2. Foods: You should pay close attention to how your system reacts to
various foods. Each person will discover which foods cause an increase
in reflux. The following foods have been shown to cause reflux in many
people. It may be necessary to avoid or minimize some of the following
- Spicy, acidic and tomato-based foods like Mexican or Italian food.
- Acidic fruit juices such as orange juice, grapefruit juice, cranberry
- Fast foods and other fatty foods.
- Caffeinated beverages (coffee, tea, soft drinks) and chocolate.
- Do not gorge yourself at mealtime
- Eat sensibly (moderate amount of food)
- Eat meals several hours before bedtime
- Avoid bedtime snacks
- Do not exercise immediately after eating
4. Body Weight: Try to maintain a healthy body weight. Being overweight
can dramatically increase reflux.
5. Nighttime Reflux: If the 24-hour pH monitoring demonstrates nocturnal
reflux, elevate the head of your bed 4-6 inches with books, bricks or a
block of wood to achieve a 10 degree slant.
Do not prop the body up with extra pillows. This may increase reflux by
kinking the stomach. Recent studies have shown that reflux occurs much
more often during the day when upright. Therefore, this suggestion may
be much less important than once believes.
6. Tight Clothing: Avoid tight belts and other restrictive clothing.

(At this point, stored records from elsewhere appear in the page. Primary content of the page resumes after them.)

(* ===== verification/RowMappings.v ===== *)
(** * Row mappings

    Models [src/rowhammer_tester/scripts/playbook/row_mappings/__init__.py]: the
    translation between logical row numbers and the physical order of rows in
    a module.  [RowMapping] is the interface of the base class, with an instance
    per subclass; [RowMappingOk] is what the payload generators rely on. *)

From stdpp Require Import strings.
From S2P Require Import Prelude.

Class RowMapping := MkRowMapping {
  logical_to_physical : Z → Z;
  physical_to_logical : Z → Z;
}.

(** The promise to the generators: errors found in a physical row are reported
    for the logical row that was meant. *)
Class RowMappingOk (m : RowMapping) := {
  logical_roundtrip : ∀ r, physical_to_logical (logical_to_physical r) = r;
  logical_nonneg : ∀ r, 0 ≤ r → 0 ≤ logical_to_physical r;
}.

Definition TrivialRowMapping : RowMapping := {|
  logical_to_physical logical := logical;
  physical_to_logical physical := physical;
|}.

(** Both directions of type A: bit 3 is added to bits 1 and 2. *)
Definition type_a (row : Z) : Z :=
  let bit3 := Z.shiftr (Z.land row 8) 3 in
  Z.lxor (Z.lxor row (Z.shiftl bit3 1)) (Z.shiftl bit3 2).

Definition TypeARowMapping : RowMapping := {|
  logical_to_physical := type_a;
  physical_to_logical := type_a;
|}.

Definition TypeBRowMapping : RowMapping := {|
  logical_to_physical logical := logical * 2;
  physical_to_logical physical := physical / 2;
|}.

(** [RowMapping.get_by_name]: the registry filled by [__init_subclass__]. *)
Definition RowMapping_get_by_name (name : string) : result RowMapping :=
  if bool_decide (name = "TrivialRowMapping"%string) then Ok TrivialRowMapping
  else if bool_decide (name = "TypeARowMapping"%string) then Ok TypeARowMapping
  else if bool_decide (name = "TypeBRowMapping"%string) then Ok TypeBRowMapping
  else Raise KeyError.

(** ** Type A is an involution that stays within blocks of 16 rows *)

Lemma type_a_mask row : type_a row = Z.lxor row (if Z.testbit row 3 then 6 else 0).
Proof.
  unfold type_a. rewrite Z.lxor_assoc. f_equal.
  replace (Z.shiftr (Z.land row 8) 3) with (Z.b2z (Z.testbit row 3)); [by destruct (Z.testbit row 3)|].
  apply Z.bits_inj'; intros n Hn. rewrite Z.shiftr_spec, Z.land_spec by done.
  change 8 with (2 ^ 3). rewrite Z.pow2_bits_eqb by done.
  destruct (Z.eqb_spec 3 (n + 3)).
  - assert (n = 0) as -> by lia. rewrite andb_true_r. apply Z.b2z_bit0.
  - rewrite andb_false_r. destruct (Z.testbit row 3); simpl; [|apply Z.bits_0].
    destruct n; [lia|done..].
Qed.

Lemma type_a_bit3 row : Z.testbit (type_a row) 3 = Z.testbit row 3.
Proof.
  rewrite type_a_mask, Z.lxor_spec. destruct (Z.testbit row 3); simpl; by rewrite ?xorb_false_r.
Qed.

Lemma type_a_involutive row : type_a (type_a row) = row.
Proof.
  rewrite (type_a_mask (type_a row)), type_a_bit3, type_a_mask, Z.lxor_assoc.
  by rewrite Z.lxor_nilpotent, Z.lxor_0_r.
Qed.

Lemma type_a_block row : type_a row / 16 = row / 16.
Proof.
  change 16 with (2 ^ 4). rewrite <- !Z.shiftr_div_pow2 by done.
  rewrite type_a_mask, Z.shiftr_lxor. destruct (Z.testbit row 3); by rewrite Z.lxor_0_r.
Qed.

Lemma type_a_bound row rowbits : 4 ≤ rowbits → 0 ≤ row < 2 ^ rowbits → 0 ≤ type_a row < 2 ^ rowbits.
Proof.
  intros Hb Hr. pose proof (type_a_block row) as Hblk.
  pose proof (Z.div_mod (type_a row) 16 ltac:(lia)). pose proof (Z.mod_pos_bound (type_a row) 16 ltac:(lia)).
  pose proof (Z.div_mod row 16 ltac:(lia)). pose proof (Z.mod_pos_bound row 16 ltac:(lia)).
  assert (2 ^ rowbits = 16 * 2 ^ (rowbits - 4)) as Hp
    by (rewrite <- (Z.pow_add_r 2 4) by lia; f_equal; lia). nia.
Qed.

#[export] Instance TrivialRowMapping_ok : RowMappingOk TrivialRowMapping.
Proof. by split. Qed.
#[export] Instance TypeARowMapping_ok : RowMappingOk TypeARowMapping.
Proof.
  split; simpl; [apply type_a_involutive|]. intros r Hr. pose proof (type_a_block r).
  pose proof (Z.div_mod (type_a r) 16 ltac:(lia)). pose proof (Z.mod_pos_bound (type_a r) 16 ltac:(lia)).
  pose proof (Z.div_pos r 16). lia.
Qed.
#[export] Instance TypeBRowMapping_ok : RowMappingOk TypeBRowMapping.
Proof. split; simpl; intros; [by apply Z.div_mul | lia]. Qed.

Lemma logical_inj (m : RowMapping) `{!RowMappingOk m} r1 r2 :
  logical_to_physical r1 = logical_to_physical r2 → r1 = r2.
Proof. intros H. by rewrite <- (logical_roundtrip r1), H, logical_roundtrip. Qed.

(** Every mapping of the registry keeps its promise: translating a logical
    row to a physical one and back gives the row, distinct rows stay distinct,
    and unknown names raise [KeyError]. *)
Theorem row_mappings_ok name :
  match RowMapping_get_by_name name with
  | Ok m => ∀ r r', physical_to_logical (logical_to_physical r) = r
                    ∧ (logical_to_physical r = logical_to_physical r' → r = r')
  | Raise e => e = KeyError
  end.
Proof.
  unfold RowMapping_get_by_name. repeat case_bool_decide; try done;
    intros r r'; (split; [apply logical_roundtrip | apply logical_inj; apply _]).
Qed.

7. Smoking: IF YOU SMOKE, STOP!! This dramatically causes reflux and
many other evils to your body.
Medications for LPRD:
Take one dose (as recommended on the label) at meals and at bedtime of
an over the counter antacid such as Tums ®, Gaviscon® or Mylanta®. Tums
has the added benefit of containing calcium.
Medications such as H2Blockers (Axid®, Pepcid®, Tagament®, Zantac®),
Proton pump inhibitors (Prilosec®, Prevacid®), or motility agents
(Propulsid) may be prescribed by your physician.